Harder, Better, Faster
June 11 - August 20, 2016
Galerie Trois Points is thrilled to present Harder, Better, Faster, a collective exhibition featuring works by gallery artist Olga Chagaoutdinova and guest artists Stéphanie De Couto Costa, Olivia Mc Gilchrist, Dominique Sirois and Mégane Voghell. The gallery invited two young curators, Marie-Christine Dubé and John Boyle-Singfield, to take over both exhibition spaces for its summer exhibition.
Harder, Better, Faster gathers practices that examine representation and our relation to the image – projected – to the cultural, economic, mythological, penal and social identities. The works starring in this exhibition participate in the creation of a myth that reinforces the empowerment of women’s identities. Dubé and Boyle-Singfield wondered if it was possible to address this issue without being defused by the media and authorities in place. Far from denouncing or claiming, Harder, Better, Fasterrather questions the behaviours assimilated and reproduced by gender stereotypes and double standards related to self-representation, within a hypermodern society wich condones self-subordination.

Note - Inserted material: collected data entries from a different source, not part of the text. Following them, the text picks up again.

(* ===== verification/ClientExamples.v ===== *)
(** * Concrete instances for the client

    A client with its defaults, a torrent of five bytes that users call, and two clients that
    connect: the inputs at which the theorems on the client and the exported calls apply. *)
From S2P Require Import Prelude Strconv Bitfield GoValue BenDecode BenEncode BenTotal Wire Handshake Metainfo Magnet Bitmap Piece Pieces.
From S2P Require Import Metadata ConnInfo Swarm SwarmInv Torrent TorrentInv TorrentSafe Conc Exported ExportedInv Net Client ClientInv ClientConn.
From S2P Require Import Examples SwarmExamples.
From stdpp Require Import list gmap sorting.
#[local] Open Scope Z_scope.

(** ** Users' calls *)

Definition ex_s0 : sys := mkSys ex_t0 MSelect ∅ false.
Definition ex_called (c : call) : sys := with_user 0 (ULock c) ex_s0.

Abbreviation ex_s_reachable :=
  (s_reachable ex_env id 0 ex_sha1 (fun _ _ => false) nextRand (ex_ip 9) ex_cfg ex_info (bs "http://t/a") ex_ib).

Lemma ex_called_reachable c : ex_s_reachable (ex_called c).
Proof. exists ex_t0. split; [by vm_compute|]. by apply rtc_once, ss_call. Qed.



Lemma setDataDownloadEnable_deadlock_witness :
  exists s', rtc (ustep (B := gset Z) (S := nextF) ex_env id 0 0) (ex_called (CSetDataDownloadEnable true)) s' /\ s_main s' = MServe 0.
Proof.
  destruct (pieces_ (t_data (s_t (ex_called (CSetDataDownloadEnable true))))) as [pc|] eqn:Hp; [|by vm_compute in Hp].
  destruct (setDataDownloadEnable_deadlock ex_env id 0 ex_sha1 (fun _ _ => false) nextRand (ex_ip 9) ex_cfg ex_info (bs "http://t/a") ex_ib
    ex_setup (ex_called (CSetDataDownloadEnable true)) 0 true pc (ex_called_reachable _) eq_refl eq_refl Hp) as (s' & H1 & H2).
  exists s'. split; [exact H1|]. exact (proj1 (H2 s' (rtc_refl _ _))).
Defined.

(** ** The registry *)

Definition ex_hash (ptr : nat) : bytes := replicate 20 (z2b (Z.of_nat ptr)).
(** One goroutine adds a torrent, another one adds a torrent of the same hash, a third one bans. *)
Definition ex_calls (u : nat) : client_call :=
  match u with 0 | 1 => KRegister 7 | _ => KBan (ex_ip 1) end%nat.
Abbreviation ex_starts := (starts ex_hash (fun _ => true) ex_calls).
Abbreviation ex_cpool := (Conc.pool Empty_set registry reply).
(** A goroutine starts, and takes its next step. *)
Definition spawn (u : nat) (w : ex_cpool) : ex_cpool :=
  match p_thr w !! u with
  | None => mkPool (p_st w) (p_mu w) (<[u := client_prog ex_hash (fun _ => true) (ex_calls u)]> (p_thr w))
  | Some _ => w
  end.
Definition go (w : ex_cpool) (u : nat) : ex_cpool :=
  let to st mu k := mkPool st mu (<[u := k]> (p_thr w)) in
  match p_thr w !! u with
  | Some (Do m) => match m (p_st w) with Ok (k, t) => to t (p_mu w) k | _ => w end
  | Some (Lock k) => if p_mu w then w else to (p_st w) true k
  | Some (Unlock k) => if p_mu w then to (p_st w) false k else w
  | _ => w
  end.

Lemma spawn_steps u w : rtc (pstep ex_starts) w (spawn u w).
Proof. unfold spawn. destruct (p_thr w !! u) eqn:E; [apply rtc_refl|]. by apply rtc_once, ps_go. Qed.

Lemma go_steps l : forall w, rtc (pstep ex_starts) w (foldl go w l).
Proof.
  assert (H1 : forall w u, rtc (pstep ex_starts) w (go w u)).
  { intros w u. unfold go. destruct (p_thr w !! u) as [[r|m|k|k]|] eqn:E; try apply rtc_refl.
    - destruct (m (p_st w)) as [[k t]| |] eqn:Em; [|apply rtc_refl..]. by apply rtc_once, (ps_do ex_starts w u m k t).
    - destruct (p_mu w) eqn:Em; [apply rtc_refl|]. by apply rtc_once, (ps_lock ex_starts w u k).
    - destruct (p_mu w) eqn:Em; [|apply rtc_refl]. by apply rtc_once, (ps_unlock ex_starts w u k). }
  induction l as [|u l IH]; intros w; [apply rtc_refl|]. eapply (transitivity (R := rtc (pstep ex_starts))); [apply H1|apply IH].
Qed.

(** The first one is done; then the second one finds the torrent. *)
Definition ex_pool1 : ex_cpool := foldl go (spawn 0 (mkPool empty_registry false ∅)) [0; 0; 0; 0]%nat.
Definition ex_pool2 : ex_cpool := foldl go (spawn 2 (spawn 1 ex_pool1)) [2; 1; 2; 2; 1; 1]%nat.

Lemma ex_pool1_reachable : preach ex_starts empty_registry ex_pool1.
Proof. eapply (transitivity (R := rtc (pstep ex_starts))); [apply spawn_steps|apply go_steps]. Qed.

Lemma registry_refines_witness :
  exists h h', did 0 (h ++ h') = [ORegister 7 true] /\ did 1 (h ++ h') = [ORegister 7 false] /\ did 0 h' = [].
Proof.
  destruct (registry_refines ex_hash (fun _ => true) ex_calls ex_pool1 ex_pool2 ex_pool1_reachable) as (h & h' & _ & _ & Ha & _ & Hl & _).
  - eapply (transitivity (R := rtc (pstep ex_starts))); [apply spawn_steps|]. eapply (transitivity (R := rtc (pstep ex_starts))); [apply spawn_steps|apply go_steps].
  - exists h, h'. split; [|split].
    + destruct (Ha 0%nat (RAdded 7) ltac:(vm_compute; reflexivity)) as ([] & E & Hr); [exact E|discriminate Hr].
    + destruct (Ha 1%nat RAddExists ltac:(vm_compute; reflexivity)) as ([] & E & Hr); [discriminate Hr|exact E].
    + exact (Hl 0%nat (RAdded 7) ltac:(vm_compute; reflexivity)).
Defined.

(** ** Clients *)

Definition ex_world (seed : Z) : world_ :=
  mkWorld_ (Some (bs "/tmp")) (replicate 12 (z2b seed)) true (fun p => p =? 6883) None true.
Definition no_ip6 (s : bytes) : option bytes := None.
Definition ex_client_of (seed : Z) : option (Client nextF) :=
  match NewClient no_ip6 nextRand None (ex_world seed) with Ok cl => Some cl | _ => None end.

Definition ex_client (seed : Z) : Client nextF :=
  mkClient (mkClientConfig nextRand 250 55 false false false (bs "/tmp")) (bs "-CH0001-" ++ replicate 12 (z2b seed))
    (map z2b [0; 0; 0; 0; 0; 16; 0; 1]) 6883 true true true.

Lemma ex_client_new seed : ex_client_of seed = Some (ex_client seed).
Proof. by vm_compute. Qed.

Lemma NewClient_wf_witness : client_wf (ex_client 1).
Proof.
  exact (proj1 (NewClient_wf no_ip6 nextRand None (ex_world 1) (ex_client 1) eq_refl ltac:(vm_compute; reflexivity))).
Defined.

Lemma ex_client_wf seed : client_wf (ex_client seed).
Proof. by constructor. Qed.

Lemma AddFromParser_starts_witness :
  exists t : ex_torrent, AddFromInfoHash ex_env id 0 (fun _ _ => false) (ex_ip 9) (ex_client 1) 6881 3 (ex_hash 3) = Ok (t, register 3 (ex_hash 3)).
Proof.
  destruct (AddFromParser_starts (B := gset Z) (S := nextF) ex_env id 0 (fun _ _ => false) (ex_ip 9) (ex_client 1) 6881 3 (ex_client_wf 1)) as [H _].
  destruct (H (InfoHashParser_Parse (ex_hash 3)) (mkInfo None 0 None [] 0 None 0 (ex_hash 3)) eq_refl (or_introl eq_refl)) as (t & E & _ & Hn & _).
  destruct (Hn eq_refl) as [_ Hh]. exists t. unfold AddFromInfoHash. rewrite E, Hh. reflexivity.
Defined.

(** ** Connections *)

Definition ex_uts (n : nat) : utMetadatas :=
  if bool_decide (n = 2%nat) then mkUts {[ 12 := mkUt (bs "d6:lengthi5e") [true] [] 1 12 ]} 12 else mkUts ∅ 0.
Definition ex_h : bytes := ex_hash 5.
Definition ex_outA : bytes := hs_bytes (our_handshake (ex_client 1) ex_h) ++ ext_frame (info_size (ex_uts 1)).
Definition ex_outB : bytes := hs_bytes (our_handshake (ex_client 2) ex_h) ++ ext_frame (info_size (ex_uts 2)).
Definition ex_sA : tcp := mkTcp (mkConn (ex_outB ++ bs "rest") [] []) false (bs "10.0.0.2:6883").
Definition ex_sB : tcp := mkTcp (mkConn (ex_outA ++ bs "more") [] []) false (bs "10.0.0.1:51234").


Lemma clients_connect_witness :
  exists d, Wire.Decode (ext_frame 12 ++ bs "rest") = Ok (mkMsg Extended 0 0 0 [] [] 0 ExtHandshakeID (ExtDict d), bs "rest") /\ MetadataSize d = Some 12.
Proof.
  destruct (clients_connect no_ip6 ex_uts (ex_client 1) (ex_client 2) {[ ex_h := 2%nat ]} ex_sA ex_sB 1 2 ex_h
    (mkPeer None (ex_ip 1) 51234 SourceIncoming) (mkPeer None (ex_ip 2) 6883 SourceTracker) (bs "more") (bs "rest")
    (ex_client_wf 1) (ex_client_wf 2) eq_refl ltac:(done) ltac:(by vm_compute) ltac:(by vm_compute) ltac:(done)
    ltac:(by vm_compute) ltac:(by vm_compute) eq_refl eq_refl) as (_ & _ & (d & H1 & _ & H2) & _).
  exists d. split; [exact H1|exact H2].
Defined.

Lemma addrToPeer_String_witness :
  addrToPeer no_ip6 (peer_String id (mkPeer None (ex_ip 7) 6881 SourceDHT)) SourceIncoming = Ok (mkPeer None (ex_ip 7) 6881 SourceIncoming).
Proof.
  apply (addrToPeer_String no_ip6 id (mkPeer None (ex_ip 7) 6881 SourceDHT) SourceIncoming (z2b 10) (z2b 0) (z2b 0) (z2b 7)); [by left|cbn; lia].
Defined.

(** The client writes its handshake, and then the connection breaks: the connection is refused,
    and left open. *)
Definition ex_sBroken : tcp := mkTcp (mkConn (ex_outA ++ bs "more") [] [true; false]) false (bs "10.0.0.1:51234").

Theorem Accept_leaves_open :
  match Accept no_ip6 ex_uts (ex_client 2) {[ ex_h := 2%nat ]} ex_sBroken with
  | (Err (errExt HWrite), s') => tc_closed s' = false
  | _ => False
  end.
Proof. by vm_compute. Qed.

The Zone is an ongoing and extensive series of portraits of imprisoned women, started by Olga Chagaoutdinova in 2004. Through photographs taken during intimate encounters held in a women’s prison in the Russian Far East, Chagaoutdinovainvestigates the notions of personal identity and sexuality – almost annihilated under the pressure and the rules of the Russian penal system. The prisoners, who agreed to long interviews with the artist before allowing to have their picture taken, help to closely observe human existence in a panoptic and penal environment which is not so often associated to the feminine world.

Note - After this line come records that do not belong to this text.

Fixpoint compare_weights (xs ys : list N) : comparison :=
  match xs, ys with
  | [], [] => Eq
  | [], _ :: _ => Lt
  | _ :: _, [] => Gt
  | x :: xs', y :: ys' =>
      match x ?= y with
      | Eq => compare_weights xs' ys'
      | c => c
      end
  end.

(** The case level looks at the case of base characters only. *)
Definition case_weight (ce : CE) : N :=
  if primary ce =? 0 then 0 else tertiary ce.

(** The levels a sensitivity compares, most significant first. *)
Definition levels (sens : Sensitivity) : list (CE -> N) :=
  match sens with
  | SensBase => [primary]
  | SensAccent => [primary; secondary]
  | SensCase => [primary; case_weight]
  | SensVariant => [primary; secondary; tertiary]
  end.

Fixpoint compare_levels (ls : list (CE -> N)) (s t : jsstring) : comparison :=
  match ls with
  | [] => Eq
  | l :: ls' =>
      match compare_weights (weights l s) (weights l t) with
      | Eq => compare_levels ls' s t
      | c => c
      end
  end.

(** [s.localeCompare(that, undefined, { sensitivity })]. *)
Definition localeCompare (s that : jsstring) (sens : Sensitivity) : Z :=
  match compare_levels (levels sens) s that with
  | Lt => (-1)%Z
  | Eq => 0%Z
  | Gt => 1%Z
  end.



End Collation.

Import Collation.

(** ** [Utils.isExactKeyMatch] (lines 15-20) *)

Definition isExactKeyMatch (key : jsstring) (cacheKey : option jsstring) : bool :=
  if truthy cacheKey then
    match cacheKey with
    | Some ck => (localeCompare ck key SensAccent =? 0)%Z
    | None => false
    end
  else false.

(** ** Effects: a trace of events, and exceptions *)

(** The severities of the logger [baseLib]: [debug], [info], [warning] and
    [error], the fatal one. *)
Inductive Level := Debug | Info | Warning | Fatal.

#[global] Instance Level_eq_dec : EqDecision Level.
Proof. solve_decision. Defined.

(** An instance of the JavaScript class [Error]. *)
Record JsError := mkError {
  err_name : jsstring;
  err_message : jsstring;
  err_stack : option jsstring
}.

(** What a [throw] carries: an [Error] instance or any other value. *)
Inductive Thrown :=
| ThrownError (e : JsError)
| ThrownValue (v : jsstring).

Inductive Event :=
| Log (lvl : Level) (msg : jsstring)
| BeginOperation (name : jsstring)
| EndOperation
| FsExistsSync (p : jsstring)
| FsReadFileSync (p : jsstring)
| GitGetCommitId (dir : jsstring)
| FastGlob (pattern : jsstring) (ignore : list jsstring)
| CacheSave (paths : list jsstring) (key : jsstring).

Inductive Outcome (A : Type) :=
| Returned (a : A)
| Threw (t : Thrown).
Arguments Returned {A} a.
Arguments Threw {A} t.

Definition Action (A : Type) : Type := list Event * Outcome A.

Definition trace {A} (m : Action A) : list Event := fst m.
Definition outcome {A} (m : Action A) : Outcome A := snd m.

#[global] Instance action_ret : MRet Action := fun A a => ([], Returned a).

#[global] Instance action_bind : MBind Action := fun A B f m =>
  match m with
  | (tr, Returned a) => let '(tr', r) := f a in (tr ++ tr', r)
  | (tr, Threw t) => (tr, Threw t)
  end.

Definition emit (e : Event) : Action unit := ([e], Returned tt).
Definition throw {A} (t : Thrown) : Action A := ([], Threw t).

(** [try { m } catch (err) { handler err }]. *)
Definition try_catch {A} (m : Action A) (handler : Thrown -> Action A) : Action A :=
  match m with
  | (tr, Returned a) => (tr, Returned a)
  | (tr, Threw t) => let '(tr', r) := handler t in (tr ++ tr', r)
  end.

(** [try { m } finally { fin }]: a throw of [fin] replaces the outcome of [m]. *)
Definition try_finally {A} (m : Action A) (fin : Action unit) : Action A :=
  match m, fin with
  | (tr, r), (tr', Returned _) => (tr ++ tr', r)
  | (tr, _), (tr', Threw t) => (tr ++ tr', Threw t)
  end.

(** The logger [baseLib]. *)
Definition debug (msg : jsstring) : Action unit := emit (Log Debug msg).
Definition info (msg : jsstring) : Action unit := emit (Log Info msg).
Definition warning (msg : jsstring) : Action unit := emit (Log Warning msg).

(** ** What the code runs against *)

(** [KeySet] of @lukka/base-util-lib. *)
Record KeySet := mkKeySet { primary_key : jsstring; restore_keys : list jsstring }.

Inductive FsEntry :=
| FsFile (content : jsstring)
| FsDir.

(** Node's [path] module; [resolve] and [join] are variadic. *)
Class PathModule := {
  path_isAbsolute : jsstring -> bool;
  path_normalize : jsstring -> jsstring;
  path_resolve : list jsstring -> jsstring;
  path_join : list jsstring -> jsstring
}.

(** The process environment, the file system, and the behaviour of the
    packages the class calls and whose code is not part of the repository.
    An external call is given by the action it performs on its arguments. *)
Record Host := mkHost {
  env_GITHUB_WORKSPACE : option jsstring;
  env_ImageOS : option jsstring;
  env_ImageVersion : option jsstring;
  process_platform : jsstring;
  files : gmap jsstring FsEntry;
  (* runvcpkglib.VcpkgRunner.getCommitId(baseUtils, dir) *)
  VcpkgRunner_getCommitId : jsstring -> Action jsstring;
  (* runvcpkglib.getOrdinaryCachedPaths(vcpkgRootDir), runvcpkglib.VCPKG_JSON *)
  getOrdinaryCachedPaths : jsstring -> list jsstring;
  VCPKG_JSON : jsstring;
  (* fastglob(pattern, { ignore }) *)
  fastglob_result : jsstring -> list jsstring -> Outcome (list jsstring);
  (* cache.saveCache(paths, key) of @actions/cache; its value is not used *)
  cache_saveCache_result : list jsstring -> jsstring -> Outcome unit;
  (* baseutillib.createKeySet(segments) *)
  createKeySet : list jsstring -> KeySet;
  (* JSON.stringify on a KeySet and on an array of strings *)
  JSON_stringify_keys : KeySet -> jsstring;
  JSON_stringify_paths : list jsstring -> jsstring;
  (* the elapsed-time line wrapOp prints, read off the clock *)
  wrapOp_elapsed : jsstring
}.

(** [cache.ValidationError.name] and [cache.ReserveCacheError.name]: the
    names of the two error classes of @actions/cache. *)
Definition ValidationError_name : jsstring := lit "ValidationError".
Definition ReserveCacheError_name : jsstring := lit "ReserveCacheError".

Section Utils.

Context {P : PathModule}.
Variable h : Host.

(** [fs.existsSync(p)]: true for a file and for a directory. *)
Definition existsSync (p : jsstring) : Action bool :=
  emit (FsExistsSync p) ;;
  mret (bool_decide (is_Some (files h !! p))).

(** [fs.readFileSync(p).toString()]. *)
Definition readFileSync (p : jsstring) : Action jsstring :=
  emit (FsReadFileSync p) ;;
  match files h !! p with
  | Some (FsFile content) => mret content
  | Some FsDir =>
      throw (ThrownError (mkError (lit "Error")
        (lit "EISDIR: illegal operation on a directory, read") None))
  | None =>
      throw (ThrownError (mkError (lit "Error")
        (lit "ENOENT: no such file or directory, open '" ++ p ++ lit "'") None))
  end.

Definition getCommitId (dir : jsstring) : Action jsstring :=
  emit (GitGetCommitId dir) ;; VcpkgRunner_getCommitId h dir.

Definition fastglob (pattern : jsstring) (ignore : list jsstring)
  : Action (list jsstring) :=
  ([FastGlob pattern ignore], fastglob_result h pattern ignore).

Definition cache_saveCache (paths : list jsstring) (key : jsstring) : Action unit :=
  ([CacheSave paths key], cache_saveCache_result h paths key).

(** [BaseUtilLib.wrapOp(name, fn)] of @lukka/base-util-lib: the operation
    runs once between [beginOperation(name)] and, in a [finally] block,
    [endOperation()] and the elapsed-time line; its value or its exception
    is passed on unchanged. *)
Definition wrapOp {A} (name : jsstring) (fn : Action A) : Action A :=
  emit (BeginOperation name) ;;
  try_finally fn (emit EndOperation ;; info (wrapOp_elapsed h)).

(** *** [Utils.getVcpkgCommitId] (lines 31-61) *)

(** Lines 39-42. *)
Definition fullVcpkgPath_of (workspaceDir vcpkgDirectory : jsstring) : jsstring :=
  if path_isAbsolute vcpkgDirectory
  then path_normalize (path_resolve [vcpkgDirectory])
  else path_normalize (path_resolve [path_join [workspaceDir; vcpkgDirectory]]).

(** Lines 44 and 46. *)
Definition submodulePath_of (workspaceDir vcpkgDirectory : jsstring) : jsstring :=
  let relPath := replace (fullVcpkgPath_of workspaceDir vcpkgDirectory) workspaceDir [] in
  path_join [workspaceDir; lit ".git/modules"; relPath; lit "HEAD"].

Definition getVcpkgCommitId (vcpkgDirectory : jsstring)
  : Action (option jsstring * option bool) :=
  debug (lit "getVcpkgCommitId()<<") ;;
  let workspaceDir := nullish (env_GITHUB_WORKSPACE h) [] in
  '(id, isSubmodule) ←
    (if truthy (Some workspaceDir) then
       debug (lit "inputVcpkgPath=" ++ vcpkgDirectory) ;;
       let fullVcpkgPath := fullVcpkgPath_of workspaceDir vcpkgDirectory in
       debug (lit "fullVcpkgPath='" ++ fullVcpkgPath ++ lit "'") ;;
       let relPath := replace fullVcpkgPath workspaceDir [] in
       debug (lit "relPath='" ++ relPath ++ lit "'") ;;
       let submodulePath :=
         path_join [workspaceDir; lit ".git/modules"; relPath; lit "HEAD"] in
       debug (lit "submodulePath='" ++ submodulePath ++ lit "'") ;;
       '(id, isSubmodule) ←
         (isSub ← existsSync submodulePath;
          if isSub : bool then
            id ← readFileSync submodulePath;
            debug (lit "commitId='" ++ id ++ lit "'") ;;
            mret (Some id, Some true)
          else
            isRepo ← existsSync (path_join [fullVcpkgPath; lit ".git"]);
            if isRepo : bool then
              id ← getCommitId fullVcpkgPath;
              mret (Some id, Some false)
            else mret (None, None));
       mret (trim <$> id, isSubmodule)
     else mret (None, None));
  debug (lit "getVcpkgCommitId()>> -> [id=" ++ show_undefined id
         ++ lit ", isSubmodule=" ++ show_bool isSubmodule ++ lit "]") ;;
  mret (id, isSubmodule).

(** *** [Utils.getVcpkgJsonPath] (lines 63-86) *)

Definition getVcpkgJsonPath (vcpkgJsonGlob : jsstring)
  (vcpkgJsonIgnores : list jsstring) : Action (option jsstring) :=
  debug (lit "getVcpkgJsonPath(" ++ vcpkgJsonGlob ++ lit ")<<") ;;
  ret ← try_catch
    (vcpkgJsonPath ← fastglob vcpkgJsonGlob vcpkgJsonIgnores;
     match vcpkgJsonPath with
     | [found] =>
         info (lit "Found " ++ VCPKG_JSON h ++ lit " at '" ++ found ++ lit "'.") ;;
         mret (Some found)
     | _ :: _ :: _ =>
         warning (lit "The file " ++ VCPKG_JSON h
                  ++ lit " was found multiple times with glob expression '"
                  ++ vcpkgJsonGlob ++ lit "'.") ;;
         mret None
     | [] =>
         warning (lit "The file " ++ VCPKG_JSON h
                  ++ lit " was not found with glob expression '"
                  ++ vcpkgJsonGlob ++ lit "'.") ;;
         mret None
     end)
    (fun err =>
       match err with
       | ThrownError e => warning (err_message e)
       | ThrownValue _ => mret tt
       end ;;
       mret None);
  debug (lit "getVcpkgJsonPath()>>") ;;
  mret ret.

(** *** [Utils.computeCacheKeys] (lines 88-122) *)

(** Lines 96-97: the runner and image part of the first segment. *)
Definition runnerSegment : jsstring :=
  (lit "runnerOS="
   ++ (if truthy (env_ImageOS h) then nullish (env_ImageOS h) []
       else process_platform h))
  ++ or_else (env_ImageVersion h) [].

Definition computeCacheKeys (vcpkgDirectory : jsstring)
  (userProvidedCommitId : option jsstring) : Action KeySet :=
  debug (lit "computeCacheKeys()<<") ;;
  let cacheKeySegments : list jsstring := [] in
  let firstSegment := runnerSegment in
  '(commitId, isSubmodule) ← getVcpkgCommitId vcpkgDirectory;
  firstSegment ←
    (if truthy commitId then
       let firstSegment :=
         firstSegment ++ lit "-vcpkgGitCommit=" ++ show_undefined commitId in
       (if bool_decide (isSubmodule = Some true) then
          info (lit "Adding vcpkg submodule Git commit id '"
                ++ show_undefined commitId ++ lit "' to cache key") ;;
          if truthy userProvidedCommitId then
            warning (lit "The provided Git commit id is disregarded: '"
                     ++ show_null userProvidedCommitId
                     ++ lit "'. Please remove it from the inputs.")
          else mret tt
        else
          info (lit "vcpkg identified at Git commit id '"
                ++ show_undefined commitId
                ++ lit "', adding it to the cache's key.")) ;;
       mret firstSegment
     else if truthy userProvidedCommitId then
       let firstSegment :=
         firstSegment ++ lit "-vcpkgGitCommit=" ++ show_null userProvidedCommitId in
       info (lit "Adding user provided vcpkg's Git commit id '"
             ++ show_null userProvidedCommitId ++ lit "' to cache key.") ;;
       mret firstSegment
     else
       info (lit "No vcpkg's commit id was provided, does not contribute to the cache's key.") ;;
       mret firstSegment);
  let cacheKeySegments := cacheKeySegments ++ [firstSegment] in
  let keyset := createKeySet h cacheKeySegments in
  debug (lit "computeCacheKeys()>>") ;;
  mret keyset.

The Bitch and The Blond is a ongoing series of young artist Stéphanie De Couto Costa, exploring female representation through history, folklore and fairy tale. Inspired by feminist writings and the works of authors such as Angela Carter, Jeannette Winterson and Anne Sexton, De Couto Costa reveals a subversive retelling on how Western moralizing and gender bias have codified fairy tales. By referencing the iconography of these fables, this series of etchings defies predetermined and subjective representations of female body and tends to appropriate these stories that act as official mythology of a white, heteronormative, Western society.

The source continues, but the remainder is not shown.